Si prestamos atención, metafórica y literalmente hablando, al mundo del crimen descubriremos que necesitamos a los «delincuentes» para atacar, violar y asesinar a nuestro ego habitual, a las pautas conceptuales y emocionales que corrompen nuestra alma y nos empujan a tomar decisiones y llevar a cabo acciones dañinas para el cuerpo social y para los objetos y criaturas del mundo. Sin embargo, aunque este crimen sea inevitable también debemos apresar al delincuente, mirarle a la cara y aclarar las cosas. Debemos escuchar las razones que arguye para justificar su agresión, cosa que no lograremos, en cambio, si nos limitamos a encerrarlo y tirar luego la llave, a desterrarlo o simplemente a ejecutarlo.
Aunque sacrificáramos a toda la humanidad con ello no haríamos más que perder la oportunidad de hacernos más humanos y desaprovecharíamos la ocasión de profundizar nuestra comprensión tanto de los aspectos oscuros como de los luminosos de todo el espectro de la humanidad. Lo peor de todo es que también parece que nos gustara sacrificar a la tierra que nos sostiene e, incluso, al alma humana.
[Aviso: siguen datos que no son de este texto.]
(** Without evidence to check, a conforming answer is accepted by both. *)
Lemma s_structured schema t n : sim (async_check_structured schema t n) (_check_structured schema t n).
Proof using Hnever.
  unfold async_check_structured, _check_structured. apply same_bind; [same_tac|]. intros [value|problems]; [|same_tac].
  apply same_bind; [same_tac|]. intros _ s Hs. rewrite !bind_eq. cbn [gets]. unfold unverified in Hs. rewrite Hs. cbn [when].
  rewrite !bind_eq. cbn [mret a_ret]. rewrite bind_eq.
  destruct (s_emit (u "agent.structured_output_parsed") [(u "schema", schema)] s Hs) as [-> Hi].
  destruct (_emit (u "agent.structured_output_parsed") [(u "schema", schema)] s) as [[[]|e| |] s1]; done.
Qed.
Lemma s_not_verified {T} a f : sim (async_raise_answer_not_verified (T := T) a f) (_raise_answer_not_verified a f).
Proof using Hnever. unfold async_raise_answer_not_verified, _raise_answer_not_verified. same_tac. Qed.
Lemma s_plan msg : sim (async_create_plan cfg msg) (_create_plan cfg msg).
Proof using Hnever. unfold async_create_plan, _create_plan, async_tool_schemas. same_tac. Qed.
Lemma s_verify a : sim (async_verify_final_answer a) (_verify_final_answer a).
Proof using Hnever. unfold async_verify_final_answer, _verify_final_answer. same_tac. Qed.
Lemma s_recall q : sim (async_recall_memory cfg q) (_recall_memory cfg q).
Proof using Hnever. unfold async_recall_memory, _recall_memory. same_tac. Qed.
Lemma s_store q t : sim (async_store_memory q t) (_store_memory q t).
Proof using Hnever. unfold async_store_memory, _store_memory. same_tac. Qed.
Lemma s_clear : sim async_clear_working_memory _clear_working_memory.
Proof using Hnever. unfold async_clear_working_memory, _clear_working_memory. same_tac. Qed.
Lemma s_cancelled_at l : sim (async_cancelled_at l) (cancelled_at l).
Proof using Hnever. unfold async_cancelled_at, cancelled_at. same_tac. Qed.
Hint Resolve s_structured s_not_verified s_plan s_verify s_recall s_store s_clear s_cancelled_at : same.
Lemma s_final_answer o l t : sim (async_final_answer cfg o l t) (_final_answer cfg o l t).
Proof using Hnever. unfold async_final_answer, _final_answer. same_tac. Qed.
Lemma s_turn stream l hr : sim (async_turn cfg stream l hr) (_turn cfg stream l hr).
Proof using Hnever.
  unfold async_turn, _turn, async_system_prompt_append, async_assistant_content. same_tac.
Qed.
Lemma s_round l calls : sim (async_tool_round cfg l calls) (_tool_round cfg l calls).
Proof using Hnever Hevents Hpath. unfold async_tool_round, _tool_round. same_tac. Qed.
Hint Resolve s_final_answer s_turn s_round : same.
Lemma s_iteration stream o l : sim (async_iteration cm cfg stream o l) (_iteration cm cfg stream o l).
Proof using Hnever Hevents Hpath. unfold async_iteration, _iteration, async_first_user_message. same_tac. Qed.
Lemma s_cap l : sim (async_cap_reached l) (_cap_reached l).
Proof using Hnever. unfold async_cap_reached, _cap_reached. same_tac. Qed.
Hint Resolve s_iteration s_cap : same.
Lemma s_run_loop stream o n : sim (async_run_loop cm cfg stream o n) (_run_loop cm cfg stream o n).
Proof using Hnever Hevents Hpath.
  unfold async_run_loop, _run_loop. apply same_bind; [same_tac|]. intros r. generalize (MkLoop [] 0 false (default DEFAULT_STRUCTURED_RETRIES n) (max_verification_retries cfg) None).
  induction (loop_fuel r) as [|fuel IH]; intros l; cbn [async_loop loop]; same_tac. by apply same_refl.
Qed.
Lemma s_start msg : sim (async_start_run cfg msg) (start_run cfg msg).
Proof using Hnever. unfold async_start_run, start_run, clear_cancel. same_tac. Qed.
Lemma s_finish msg t : sim (async_finish_run cfg msg t) (finish_run cfg msg t).
Proof using Hnever. unfold async_finish_run, finish_run. same_tac. Qed.
Hint Resolve s_run_loop s_start s_finish : same.

(** Sequencing, from one state; [ok] is what is known of the whole outcome. *)
Lemma bind_alike {T U} (ok : outcome U -> Prop) (m m' : A M W T) (f f' : T -> A M W U) s :
  unverified s -> sim m m' -> ok ((m' ≫= f') s).1 ->
  (forall x s1, unverified s1 -> ok (f' x s1).1 -> f x s1 = f' x s1) -> (m ≫= f) s = (m' ≫= f') s.
Proof using Type.
  intros Hs Hm Hok Hf. rewrite !bind_eq in *. destruct (Hm s Hs) as [-> Hi].
  destruct (m' s) as [[x|e| |] s1]; try done. by apply Hf.
Qed.

Definition not_cancelled {T} (o : outcome T) : Prop := forall e, o = Raise e -> is_cancelled_error e = false.

Lemma failed_alike {T} e (s : St M W) : unverified s -> is_cancelled_error e = false ->
  async_run_failed cfg (T := T) e s = run_failed cfg e s /\ unverified (run_failed cfg (T := T) e s).2.
Proof using Hnever.
  intros Hs He. unfold async_run_failed, run_failed. rewrite He.
  assert (forall e', sim (ctx ← context_of ON_ERROR;
    async_trigger_hooks cfg ON_ERROR (with_texts ctx None None (Some (exn_class e' ++ u ": " ++ exn_text e')));;
    async_emit (u "agent.error") [(u "reason", JStr (u "exception")); (u "error", JStr (exn_text e'))];;
    when (has_memory cfg) async_clear_working_memory;; throw (T := T) e')
   (ctx ← context_of ON_ERROR;
    _trigger_hooks cfg ON_ERROR (with_texts ctx None None (Some (exn_class e' ++ u ": " ++ exn_text e')));;
    _emit (u "agent.error") [(u "reason", JStr (u "exception")); (u "error", JStr (exn_text e'))];;
    when (has_memory cfg) _clear_working_memory;; throw e')) as Hsim by (intros e'; same_tac).
  destruct e; [by apply (Hsim (EPy e))|done|by apply (Hsim (ENotVerified answer feedback))].
Qed.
Creemos que los aztecas eran primitivos porque sacrificaban seres humanos para complacer a sus dioses pero no queremos darnos cuenta de que, al amordazar nuestra conciencia para no admitir que nosotros también sacrificamos a los delincuentes, inmolamos al Tercer Mundo en aras de nuestra prosperidad y a las generaciones venideras a cambio de unos pocos bienes de consumo.
Estaba enojado con mi amigo,
Le expresé mi rabia y ésta terminó.
Estaba enojado con mi enemigo,
No se lo dije y mi rabia fue en aumento.
Noche y día la regué
Con las lágrimas de mi miedo
Y la expuse al sol de mis sonrisas;
Y con sutiles y engañosas artimañas
Siguió creciendo día y noche
Hasta que brotó una brillante manzana
Y mi enemigo percibió su resplandor.
Y supo que era mía,
Y entró furtivamente en mi jardín
Cuando la noche oscurecía el orbe.
A la mañana siguiente, triste, descubrí a mi enemigo, tendido, bajo el árbol.